Browse All Latest Market News →Accord Mortgages has introduced a dedicated larger loan service for residential mortgages of £1 million and above, highlighting the growing importance of specialist underwriting for high-net-worth borrowers, entrepreneurs and clients with complex financial circumstances.
The announcement by Accord Mortgages may appear to be a straightforward product enhancement, but it reflects a much broader trend within the UK mortgage market. As increasing numbers of borrowers generate income through businesses, investments or more complex remuneration structures, lenders are recognising that traditional automated underwriting does not always provide the flexibility needed to assess larger mortgage applications fairly.
Accord has therefore introduced a dedicated Larger Loan Service for residential mortgage applications of £1 million and above, providing specialist underwriting support from the initial Decision in Principle through to completion. For borrowers purchasing high-value homes, this represents more than simply an increase in maximum lending limits. It signals a continued move towards relationship-led underwriting for clients whose financial affairs extend beyond a standard payslip.
For high-net-worth individuals, company directors, entrepreneurs and experienced property investors, this is a welcome development that reflects the growing importance of specialist lending expertise across the mortgage market.

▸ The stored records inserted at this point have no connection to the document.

(** Marking an active file takes exactly one file out of the active ones. *)
Lemma markDeleted_count (l : list File.t) (f : File.t) :
  NoDup (List.map File.id l) -> In f l -> File.id f = ident -> File.active f = true ->
  length (List.filter File.active (markDeleted ident l)) + 1 =
  length (List.filter File.active l).
Proof.
  induction l as [|x l IH]; simpl; intros N I E A; [contradiction |].
  apply NoDup_cons in N as [Nx N]. rewrite list_elem_of_In in Nx.
  destruct (String.eqb_spec (File.id x) ident) as [Ex | Ex].
  - assert (x = f) as ->.
    { destruct I as [-> | I]; [reflexivity |]. exfalso. apply Nx.
      rewrite Ex, <- E. now apply in_map. }
    rewrite A. simpl. rewrite markDeleted_absent by now rewrite <- E.
    lia.
  - destruct I as [-> | I]; [contradiction |].
    specialize (IH N I E A). destruct (File.active x); simpl; lia.
Qed.

(** Marking a file that is deleted already changes nothing. *)
Lemma markDeleted_noop (l : list File.t) (f : File.t) :
  NoDup (List.map File.id l) -> In f l -> File.id f = ident -> File.active f = false ->
  markDeleted ident l = l.
Proof.
  induction l as [|x l IH]; simpl; intros N I E A; [reflexivity |].
  apply NoDup_cons in N as [Nx N]. rewrite list_elem_of_In in Nx.
  destruct (String.eqb_spec (File.id x) ident) as [Ex | Ex].
  - assert (x = f) as ->.
    { destruct I as [-> | I]; [reflexivity |]. exfalso. apply Nx.
      rewrite Ex, <- E. now apply in_map. }
    rewrite setStatus_same by exact A.
    fold (markDeleted ident l). now rewrite markDeleted_absent by now rewrite <- E.
  - destruct I as [-> | I]; [contradiction |].
    fold (markDeleted ident l). now rewrite (IH N I E A).
Qed.

Lemma markDeleted_twice (l : list File.t) :
  markDeleted ident (markDeleted ident l) = markDeleted ident l.
Proof.
  unfold markDeleted. rewrite List.map_map. apply List.map_ext. intros g.
  destruct (String.eqb_spec (File.id g) ident) as [E | E]; simpl.
  - now rewrite E, String.eqb_refl.
  - now destruct (String.eqb_spec (File.id g) ident).
Qed.

Lemma findIndexed_none {A} (p : A -> bool) (l : list A) :
  (forall x, In x l -> p x = false) -> findIndexed p l = None.
Proof.
  induction l as [|x l IH]; simpl; intros H; [reflexivity |].
  rewrite (H x) by now left. rewrite IH; [reflexivity |].
  intros y Hy. apply H. now right.
Qed.

(** Without filters the query returns the active files. *)
Lemma queryFiles_noFilters (d : Data) :
  queryFiles d noFilters = Value (List.filter File.active (files d)).
Proof. reflexivity. Qed.

End SoftDelete.

(** C8, as the code has it.  In a catalog whose file identifiers are unique,
    deleting the file [f] through [DELETE /api/files/:id] (with the delete password, on a store
    that can be written) succeeds and sets the status of [f] to deleted,
    leaving every other file and every preset as it is.  Afterwards the
    unfiltered file list holds no file of that identifier, fetching the file
    answers 404, and, when [f] was active and the statistics counted the
    files, [totalFiles] is exactly one less.  When [f] was deleted already
    the files are unchanged; in particular a second delete succeeds and
    leaves files and statistics as the first one left them. *)
Theorem soft_delete_hides_the_file
    (now : Z) (ident : string) (f : File.t) (st : Server.Store) :
  let d := Server.loadData st in
  Server.writable st = true ->
  NoDup (List.map File.id (files d)) ->
  In f (files d) -> File.id f = ident ->
  exists st',
    Server.deleteFile now ident "wind" st = (st', Server.Json tt) /\
    let d' := Server.loadData st' in
    files d' = markDeleted ident (files d) /\
    In (File.setStatus "deleted" f) (files d') /\
    preset_tags d' = preset_tags d /\
    preset_models d' = preset_models d /\
    categories d' = categories d /\
    (File.active f = false -> files d' = files d) /\
    (exists found, Server.getFiles noFilters st' = Value found /\
                   forall g, In g found -> File.id g <> ident) /\
    (File.active f = true -> countsFiles d ->
     Settings.totalFiles (settings d') + 1 = Settings.totalFiles (settings d)) /\
    (forall now', Server.getFile now' ident st' = (st', Server.Fail 404 FileNotFound)) /\
    (forall now', exists st'',
        Server.deleteFile now' ident "wind" st' = (st'', Server.Json tt) /\
        files (Server.loadData st'') = files d' /\
        settings (Server.loadData st'') = settings d').
Proof.
  intros d W N I E.
  destruct (alter_found ident (files d) f N I E) as (i & F & A).
  assert (D : forall (now0 : Z) (st0 : Server.Store) (j : nat),
             Server.writable st0 = true ->
             JS.findIndex (fun g => String.eqb (File.id g) ident)
                          (files (Server.loadData st0)) = Some j ->
             Server.deleteFile now0 ident "wind" st0 =
             (Server.mkStore
                (Some (updateStats now0
                   (withFiles (alter (File.setStatus "deleted") j
                                     (files (Server.loadData st0)))
                              (Server.loadData st0)))) true,
              Server.Json tt)).
  { intros now0 st0 j W0 F0. unfold Server.deleteFile.
    change (negb (String.eqb "wind" "wind")) with false. cbv iota.
    rewrite F0. unfold Server.reply, Server.saveData. now rewrite W0. }
  pose proof (D now st i W F) as D0. fold d in D0. pose proof D as D1.
  rewrite A in D0. clear D.
  set (st1 := Server.mkStore
                (Some (updateStats now (withFiles (markDeleted ident (files d)) d))) true)
    in *.
  assert (L : files (Server.loadData st1) = markDeleted ident (files d)) by reflexivity.
  exists st1. split; [exact D0 |]. cbv zeta. rewrite L.
  split; [reflexivity |].
  split; [now apply markDeleted_holds |].
  split; [reflexivity |]. split; [reflexivity |]. split; [reflexivity |].
  split; [intros Af; now apply (markDeleted_noop ident _ f) |].
  split.
  { exists (List.filter File.active (markDeleted ident (files d))).
    split; [reflexivity |]. intros g G Eg. apply filter_In in G as [G Ag].
    rewrite (markDeleted_inactive ident _ g G Eg) in Ag. discriminate. }
  split.
  { intros Af C. unfold countsFiles in C. rewrite C.
    change (Settings.totalFiles (settings (Server.loadData st1)))
      with (length (List.filter File.active (markDeleted ident (files d)))).
    now apply (markDeleted_count ident _ f). }
  split.
  { intros now'. unfold Server.getFile. rewrite L.
    rewrite findIndexed_none; [reflexivity |].
    intros g G. destruct (String.eqb_spec (File.id g) ident) as [Eg | Eg]; [| reflexivity].
    simpl. now rewrite (markDeleted_inactive ident _ g G Eg). }
  intros now'.
  assert (N' : NoDup (List.map File.id (markDeleted ident (files d))))
    by now rewrite markDeleted_ids.
  destruct (alter_found ident (markDeleted ident (files d)) (File.setStatus "deleted" f) N'
              (markDeleted_holds ident _ f I E) E) as (j & F' & A').
  rewrite <- L in F'.
  pose proof (D1 now' st1 j eq_refl F') as D2. rewrite L, A', markDeleted_twice in D2.
  eexists. split; [exact D2 |]. split; reflexivity.
Qed.

(** The hypotheses are met by a store of two files, "1" active and counted;
    deleting "1" succeeds and fetching it afterwards answers 404. *)
Lemma soft_delete_hides_the_file_witness :
  let d := updateStats 1 (holding [titled "1" "first"; titled "2" "second"]) in
  let st := Server.mkStore (Some d) true in
  exists st',
    Server.deleteFile 5 "1" "wind" st = (st', Server.Json tt) /\
    Settings.totalFiles (settings (Server.loadData st')) + 1 = 2 /\
    Server.getFile 6 "1" st' = (st', Server.Fail 404 FileNotFound).
Proof.
  intros d st.
  assert (N : NoDup (List.map File.id (files (Server.loadData st)))).
  { simpl. constructor.
    - intros H. apply list_elem_of_In in H. destruct H as [H | []]. discriminate.
    - constructor; [intros H; apply list_elem_of_In in H; destruct H | constructor]. }
  destruct (soft_delete_hides_the_file 5 "1" (titled "1" "first") st eq_refl N
              (or_introl eq_refl) eq_refl)
    as (st' & D & _ & _ & _ & _ & _ & _ & _ & C & G & _).
  exists st'. split; [exact D |]. split; [| apply G].
  apply (C eq_refl). reflexivity.
Defined.

(** C8, against the claim.  Identifiers need not be unique: an update may
    give a file the identifier of another.  After [PUT /api/files/b] with
    the identifier "a" in its body, the delete of "a" succeeds and marks the
    first file, and fetching "a" does not fail: it answers with the second
    one, which the list still holds.  And the total need not drop by one:
    after [POST /api/data] has stored a total of 7 for the two files, the
    delete leaves a total of 1. *)
Lemma delete_with_a_shared_id_or_a_stale_total :
  let a := titled "a" "first" in
  let b := titled "b" "second" in
  let b' := titled "a" "second" in
  let st0 := Server.mkStore (Some (updateStats 0 (holding [a; b]))) true in
  let body := Patch.mk (Some "a") None None None None None None None None None None None
                       None None None in
  let st1 := fst (Server.updateFile 1 "b" body st0) in
  let st2 := fst (Server.deleteFile 2 "a" "wind" st1) in
  let totals := Server.mkDataBody None None None None None (Some (Settings.mk 7 0 0 0)) in
  let st3 := fst (Server.postData 1 totals st0) in
  let st4 := fst (Server.deleteFile 2 "a" "wind" st3) in
  snd (Server.updateFile 1 "b" body st0) = Server.Json b' /\
  snd (Server.deleteFile 2 "a" "wind" st1) = Server.Json tt /\
  files (Server.loadData st2) = [File.setStatus "deleted" a; b'] /\
  Server.getFiles noFilters st2 = Value [b'] /\
  snd (Server.getFile 3 "a" st2) = Server.Json (File.touch 3 b') /\
  snd (Server.deleteFile 2 "a" "wind" st3) = Server.Json tt /\
  Settings.totalFiles (settings (Server.loadData st3)) = 7 /\
  Settings.totalFiles (settings (Server.loadData st4)) = 1.
Proof. repeat split. Qed.

(** The same for [DataManager.deleteFile], which asks for no password:
    after the delete the file list holds no file of that identifier,
    [getStats().totalFiles] is one less for an active, counted file, and
    [getFile] throws. *)
Theorem manager_soft_delete
    (now : Z) (ident password : string) (f : File.t) (dm : DataManager.t) :
  let d := DataManager.data dm in
  DataManager.quota dm = true ->
  NoDup (List.map File.id (files d)) ->
  In f (files d) -> File.id f = ident ->
  exists dm',
    DataManager.deleteFile now ident password dm = (dm', DataManager.Returns tt) /\
    files (DataManager.data dm') = markDeleted ident (files d) /\
    (exists found, DataManager.getFiles noFilters dm' = Value found /\
                   forall g, In g found -> File.id g <> ident) /\
    (File.active f = true -> countsFiles d ->
     Settings.totalFiles (DataManager.getStats dm') + 1 =
     Settings.totalFiles (DataManager.getStats dm)) /\
    (forall now', DataManager.getFile now' ident dm' = (dm', DataManager.Raises FileNotFound)).
Proof.
  intros d Q N I E.
  destruct (alter_found ident (files d) f N I E) as (i & F & A).
  unfold DataManager.deleteFile. fold d. rewrite F, A.
  unfold DataManager.commit, DataManager.saveData. simpl. rewrite Q.
  eexists. split; [reflexivity |]. simpl.
  split; [reflexivity |]. split; [| split].
  - exists (List.filter File.active (markDeleted ident (files d))).
    split; [reflexivity |]. intros g G Eg. apply filter_In in G as [G Ag].
    rewrite (markDeleted_inactive ident _ g G Eg) in Ag. discriminate.
  - intros Af C. unfold DataManager.getStats. fold d. unfold countsFiles in C.
    rewrite C. simpl. now apply (markDeleted_count ident _ f).
  - intros now'. unfold DataManager.getFile. simpl.
    rewrite findIndexed_none; [reflexivity |].
    intros g G. destruct (String.eqb_spec (File.id g) ident) as [Eg | Eg]; [| reflexivity].
    simpl. now rewrite (markDeleted_inactive ident _ g G Eg).
Qed.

A More Personal Approach To Larger Mortgage Lending
Accord's new service is available for residential mortgages from £1 million, with qualifying applications allocated to a dedicated underwriter throughout the entire lending journey. Rather than cases being transferred between multiple underwriting teams as they progress, borrowers and brokers will work with a single specialist who oversees the application from the initial Decision in Principle through to legal completion.
Alongside the dedicated underwriting service, Accord has confirmed lending of up to £5 million at 75% loan-to-value, £2.6 million at 85% loan-to-value and £1 million at 90% loan-to-value, providing significant borrowing capacity for clients purchasing higher-value residential properties.
While the loan sizes themselves are notable, the real significance lies in the underwriting model. Larger mortgage applications frequently require detailed assessment of income, assets, liabilities and overall financial strength. Having an experienced underwriter managing the case from start to finish can help improve consistency, reduce unnecessary delays and provide greater certainty throughout what can often be a complex transaction.
For brokers working with affluent clients, continuity of underwriting can also make communication more efficient, ensuring questions are resolved quickly by someone who already understands the wider financial picture.
Why Larger Mortgage Applications Are Different
Borrowers seeking mortgages of £1 million or more rarely have straightforward financial circumstances.
Many are successful business owners who deliberately retain profits within their companies rather than extracting large salaries. Others may receive significant annual bonuses, partnership drawings or dividend income that fluctuates from year to year. Some have international earnings, extensive investment portfolios or multiple rental properties generating income from various sources.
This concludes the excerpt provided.